Comparing Memcached and Ehcache Performance
Performance Comparison
I did some research recently on memcached and how it compares to ehcache. The following graph shows the time taken for 10,000 puts, gets and removes, for 10,000 cache items. It uses the latest released versions of memcached and ehcache. In memcached’s case libevent is installed. The computer was a Mac Book Core Duo with 1.25GB of memory. The test used was the standard benchmark used in memcached’s Java client. The client used was the Java client.
The results are that put and gets are 500 to 1000 times faster in ehcache compared with memcached. The grey bar, barely visible, is ehcache with the cache all in memory. The blue bar is with 9,900 of the cache items in the disk store. Even the disk performance of ehcache is way faster than memcached. Of course memcached is entirely in memory.
Why?
The AMP people always make the claim that memcached is really fast. The memcached mailing list has a long thread arguing back and forth as to whether memcached is actually any faster than using the MySQL in memory cache tables. It seems in some circumstances they are pretty close. I think of memcached as a client-server cache.

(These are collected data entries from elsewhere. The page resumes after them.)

Lemma closest_respects_rule_witness :
  hal.value_hz (hal.div_scalar {| hal.value_hz := 1000000 |} 16) <= 70000.
Proof.
  apply (proj2 (closest_respects_rule {| hal.value_hz := 1000000 |}
                  [1; 2; 4; 8; 16] {| hal.value_hz := 70000 |}
                  divider_rule.lower) 16).
  reflexivity.
Defined.

(** A target strictly between 0 and 2^32 - 1 Hz is at a distance below
    2^32 - 1 from every 32-bit candidate. *)
Lemma cost_below_maximum (p_target p_candidate : hal.frequency) :
  0 < hal.value_hz p_target < UINT32_MAX ->
  is_u32 (hal.value_hz p_candidate) ->
  hal.cost p_target p_candidate < UINT32_MAX.
Proof.
  intros Ht Hc. rewrite cost_is_distance by (unfold is_u32 in *; lia || assumption).
  unfold is_u32 in Hc. lia.
Qed.

(** X3: for a 32-bit source, unsigned dividers and a target strictly
    between 0 and 2^32 - 1 Hz, [closest] returns the end position exactly
    when no candidate is eligible; under the rule [closest] it therefore
    returns a position of every non-empty sequence. *)
Theorem closest_end_iff_none_eligible (p_source : hal.frequency)
    (dividers : list Z) (p_target : hal.frequency)
    (p_divider_rule : divider_rule.t) :
  is_u32 (hal.value_hz p_source) ->
  Forall (fun d => 0 <= d) dividers ->
  0 < hal.value_hz p_target < UINT32_MAX ->
  (hal.closest p_source dividers p_target p_divider_rule = length dividers <->
   forall k d, nth_error dividers k = Some d ->
               ~ eligible p_source p_target p_divider_rule d) /\
  (p_divider_rule = divider_rule.closest -> dividers <> [] ->
   (hal.closest p_source dividers p_target p_divider_rule
    < length dividers)%nat).
Proof.
  intros Hsrc Hdiv Htgt.
  assert (Hcost : forall k d, nth_error dividers k = Some d ->
                              cost_of p_source p_target d < UINT32_MAX).
  { intros k d Hk. unfold cost_of. apply cost_below_maximum; [assumption |].
    unfold hal.div_scalar; cbn [hal.value_hz].
    apply rounding_division_u32; [assumption |].
    rewrite Forall_forall in Hdiv. apply Hdiv. eapply nth_error_In; eassumption. }
  assert (Hiff :
    hal.closest p_source dividers p_target p_divider_rule = length dividers <->
    forall k d, nth_error dividers k = Some d ->
                ~ eligible p_source p_target p_divider_rule d).
  { destruct (closest_spec p_source p_target p_divider_rule dividers)
      as [[Hend Hall] | (d0 & Hd0 & Hel0 & _)].
    - split; [| intros _; exact Hend].
      intros _ k d Hk Hel. specialize (Hall k d Hk Hel).
      specialize (Hcost k d Hk). lia.
    - split.
      + intros Hend. rewrite Hend in Hd0.
        assert (Hnone : nth_error dividers (length dividers) = None)
          by (apply nth_error_None; lia).
        congruence.
      + intros Hnone. exfalso. exact (Hnone _ _ Hd0 Hel0). }
  split; [exact Hiff |].
  intros -> Hne.
  pose proof (proj1 (closest_respects_rule p_source dividers p_target
                       divider_rule.closest)) as Hle.
  cbv zeta in Hle.
  destruct (Nat.eq_dec
              (hal.closest p_source dividers p_target divider_rule.closest)
              (length dividers)) as [Heq | Hneq]; [| lia].
  exfalso. destruct dividers as [| a rest]; [congruence |].
  apply (proj1 Hiff Heq 0%nat a eq_refl). reflexivity.
Qed.

Lemma closest_end_iff_none_eligible_witness :
  let dividers := [1; 2; 4] in
  (hal.closest {| hal.value_hz := 1000000 |} dividers
     {| hal.value_hz := 70000 |} divider_rule.closest < length dividers)%nat.
Proof.
  apply (proj2 (closest_end_iff_none_eligible {| hal.value_hz := 1000000 |}
                  [1; 2; 4] {| hal.value_hz := 70000 |} divider_rule.closest
                  ltac:(unfold is_u32, UINT32_MAX; simpl; lia)
                  ltac:(repeat constructor; lia)
                  ltac:(unfold UINT32_MAX; simpl; lia)));
    [reflexivity | discriminate].
Defined.

(** ** More on duty cycles *)

(** X4: the denominator that the conversion to percent hands to
    [percent::from_ratio] is zero only for the duty cycle with no cycles at
    all. *)
Theorem to_percent_zero_denominator (d : hal.duty_cycle) :
  duty_cycle_wf d ->
  (snd (hal.ratio_operands d) = 0 <-> hal.high d = 0 /\ hal.low d = 0).
Proof.
  intros Hwf. pose proof Hwf as [Hh Hl]. unfold is_u32 in Hh, Hl.
  destruct (Z_le_gt_dec (hal.high d + hal.low d) UINT32_MAX) as [Hfit | Hover].
  - rewrite (ratio_operands_fits d Hwf Hfit); cbn [snd]. lia.
  - rewrite (ratio_operands_halved d Hwf) by lia; cbn [snd].
    unfold UINT32_MAX in *. split; intros H; div_lia.
Qed.

Lemma to_percent_zero_denominator_witness :
  snd (hal.ratio_operands {| hal.high := 0; hal.low := 0 |}) = 0.
Proof.
  apply (to_percent_zero_denominator {| hal.high := 0; hal.low := 0 |}).
  - unfold duty_cycle_wf, is_u32, UINT32_MAX; simpl; lia.
  - split; reflexivity.
Defined.

(** Within the contract the two 32-bit stores of [calculate_duty_cycle] lose
    nothing. *)
Lemma calculate_duty_cycle_fields (p_cycles : Z) (p_percent : percent.t) :
  is_u32 p_cycles -> percent.valid p_percent ->
  hal.calculate_duty_cycle p_cycles p_percent
  = {| hal.high := percent.scale p_cycles p_percent;
       hal.low := p_cycles - percent.scale p_cycles p_percent |}.
Proof.
  intros Hc Hp. pose proof Hc as [Hc0 Hc1].
  pose proof (scale_bounds p_cycles p_percent Hc0 Hp) as Hs.
  unfold hal.calculate_duty_cycle.
  rewrite (to_u32_small (percent.scale p_cycles p_percent))
    by (unfold is_u32; lia).
  rewrite to_u32_small by (unfold is_u32; lia).
  reflexivity.
Qed.

(** X5: splitting a positive 32-bit cycle count by a percent and converting
    the duty cycle back gives a percent within 1 / cycles of the one put
    in. *)
Theorem percent_round_trip_error (p_cycles : Z) (p_percent : percent.t) :
  is_u32 p_cycles -> 0 < p_cycles -> percent.valid p_percent ->
  (Qabs (percent.factor
           (hal.to_percent (hal.calculate_duty_cycle p_cycles p_percent))
         - percent.factor p_percent)
   <= 1 # Z.to_pos p_cycles)%Q.
Proof.
  intros Hc Hpos Hp. pose proof Hc as [Hc0 Hc1].
  pose proof (scale_bounds p_cycles p_percent Hc0 Hp) as Hs.
  rewrite calculate_duty_cycle_fields by assumption.
  set (h := percent.scale p_cycles p_percent) in *.
  assert (Hwf : duty_cycle_wf {| hal.high := h; hal.low := p_cycles - h |})
    by (unfold duty_cycle_wf, is_u32; cbn [hal.high hal.low]; lia).
  rewrite to_percent_operands, (ratio_operands_fits _ Hwf)
    by (cbn [hal.high hal.low]; lia).
  cbn [fst snd hal.high hal.low].
  replace (h + (p_cycles - h)) with p_cycles by lia.
  rewrite (from_ratio_factor h p_cycles) by lia.
  destruct p_percent as [[a b]]. cbn [percent.factor].
  assert (Hh : h = (p_cycles * a) / Z.pos b)
    by (apply scale_fraction; reflexivity).
  destruct Hp as [Hlo Hhi]. cbn [percent.factor] in Hlo, Hhi.
  unfold Qle in Hlo, Hhi; cbn [Qnum Qden] in Hlo, Hhi.
  pose proof (Z.div_mod (p_cycles * a) (Z.pos b) ltac:(lia)) as Hdm.
  pose proof (Z.mod_pos_bound (p_cycles * a) (Z.pos b) ltac:(lia)) as Hm.
  rewrite <- Hh in Hdm. clearbody h.
  apply Qabs_Qle_condition.
  unfold Qle, Qminus, Qplus, Qopp; cbn [Qnum Qden].
  rewrite !Pos2Z.inj_mul, !Z2Pos.id by lia.
  split; nia.
Qed.

Lemma percent_round_trip_error_witness :
  (Qabs (percent.factor
           (hal.to_percent
              (hal.calculate_duty_cycle 10 (percent.from_ratio 1 3)))
         - percent.factor (percent.from_ratio 1 3))
   <= 1 # 10)%Q.
Proof.
  apply (percent_round_trip_error 10 (percent.from_ratio 1 3)).
  - unfold is_u32, UINT32_MAX; lia.
  - lia.
  - apply from_ratio_valid.
Defined.

(** X6: a duty cycle returned by the duration overload has 32-bit fields
    that add up to the cycle count [cycles_per] computed, which did not
    exceed 2^32 - 1. *)
Theorem calculate_duty_cycle_for_sum (period_num period_den : Z)
    (p_source_clock : hal.frequency) (p_duration : hal.time_duration)
    (p_percent : percent.t) (d : hal.duty_cycle) :
  percent.valid p_percent ->
  hal.calculate_duty_cycle_for period_num period_den
    p_source_clock p_duration p_percent = Ok d ->
  let cycle_count :=
    hal.cycles_per period_num period_den p_source_clock p_duration in
  duty_cycle_wf d /\
  hal.high d + hal.low d = cycle_count /\
  0 <= cycle_count <= UINT32_MAX.
Proof.
  intros Hp. cbv zeta. unfold hal.calculate_duty_cycle_for.
  pose proof (cycles_per_is_s64 period_num period_den p_source_clock p_duration)
    as Hrange.
  set (c := hal.cycles_per period_num period_den p_source_clock p_duration) in *.
  destruct (Z.gtb_spec (to_u64 c) UINT32_MAX) as [Hgt | Hle];
    [discriminate |].
  destruct (to_u64_of_s64_small c Hrange Hle) as [Hpos Heq].
  rewrite Heq. rewrite to_u32_small by (unfold is_u32; lia).
  rewrite calculate_duty_cycle_fields by (unfold is_u32; lia || assumption).
  intros Hd. injection Hd as <-.
  pose proof (scale_bounds c p_percent Hpos Hp) as Hs.
  unfold duty_cycle_wf, is_u32; cbn [hal.high hal.low]. lia.
Qed.

Lemma calculate_duty_cycle_for_sum_witness :
  let d := hal.calculate_duty_cycle 5 (percent.from_ratio 1 2) in
  hal.high d + hal.low d
  = hal.cycles_per 1 1000000000
      {| hal.value_hz := 1000000 |} {| hal.count := -5000 |}.
Proof.
  cbv zeta.
  apply (calculate_duty_cycle_for_sum 1 1000000000
           {| hal.value_hz := 1000000 |} {| hal.count := -5000 |}
           (percent.from_ratio 1 2)
           (hal.calculate_duty_cycle 5 (percent.from_ratio 1 2))
           (from_ratio_valid 1 2)).
  reflexivity.
Defined.

Lemma scale_zero (p : percent.t) : percent.scale 0 p = 0.
Proof.
  destruct p as [[a b]].
  unfold percent.scale, Qfloor, Qmult, inject_Z; cbn [Qnum Qden percent.factor].
  apply Z.div_0_l. lia.
Qed.

Lemma rounding_division_zero (d : Z) : math.rounding_division 0 d = 0.
Proof. unfold math.rounding_division. destruct (d =? 0); reflexivity. Qed.

(** X7: a duration of zero, or a clock of 0 Hz, is not a failure of the
    duration overload: for every period and every percent it gives the duty
    cycle of no cycles. *)
Theorem calculate_duty_cycle_for_zero (period_num period_den : Z)
    (p_source_clock : hal.frequency) (p_duration : hal.time_duration)
    (p_percent : percent.t) :
  hal.count p_duration = 0 \/ hal.value_hz p_source_clock = 0 ->
  hal.cycles_per period_num period_den p_source_clock p_duration = 0 /\
  hal.calculate_duty_cycle_for period_num period_den
    p_source_clock p_duration p_percent
  = Ok {| hal.high := 0; hal.low := 0 |}.
Proof.
  intros Hzero.
  assert (Hc : hal.cycles_per period_num period_den p_source_clock p_duration
               = 0).
  { unfold hal.cycles_per, math.absolute_value.
    assert (Hprod : to_s64 (to_s64 (Z.abs (hal.count p_duration))
                            * hal.value_hz p_source_clock) = 0).
    { destruct Hzero as [-> | ->].
      - reflexivity.
      - rewrite Z.mul_0_r. reflexivity. }
    rewrite Hprod. cbn [Z.mul].
    change (to_s64 0) with 0. rewrite rounding_division_zero. reflexivity. }
  split; [exact Hc |].
  unfold hal.calculate_duty_cycle_for. rewrite Hc.
  change (to_u64 0 >? UINT32_MAX) with false. cbv iota.
  change (to_u32 (to_u64 0)) with 0.
  unfold hal.calculate_duty_cycle. rewrite scale_zero. reflexivity.
Qed.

In the diagram above you can see that each put, get or remove happens over the network between a memcached client running on the web server and a memcached server using the memcache wire protocol. There is network and marshalling overhead for each request.
By comparison, the ehcache architecture is shown below. The cache is local and in-process. The cost of gets is that of referencing memory or loading from disk, with appropriate thread safety.
Puts are really fast because they are always synchronous to the memory store, with transfer to disk or to other nodes in the cluster happening asynchronously by batch.
The performance differences are due to the different architectures.
Implications
In-process caching and asynchronous replication are a clear performance winner.
Ehcache and other in-process caches are very widely used in the Java world. One thing I see happening is new languages reusing Java infrastructure. An example is Grails (Groovy on Rails) which can re-use the Java stack. Grails is using JPA, which lets it use Hibernate and in turn second level caching. Now memcached is typically used with Rails apps running on Apache with the share nothing approach. But now JRuby on Rails is able to be deployed in Java web containers (See ThoughtWorks’ Mingle product which is done this way for an example). There are notes on how to deploy JRuby on Rails apps to Glassfish in a WAR, and Glassfish V3 takes deployment simplicity it even further. The JRuby on Rails (JRails anyone?) folks are planning to move to JPA (from what I heard at JavaOne).
So it seems that regardless of coding in Java, GRails or JRails, you will be able to reuse the Java infrastructure and in particular the in-process Java caches that come with it. And that is a very good thing.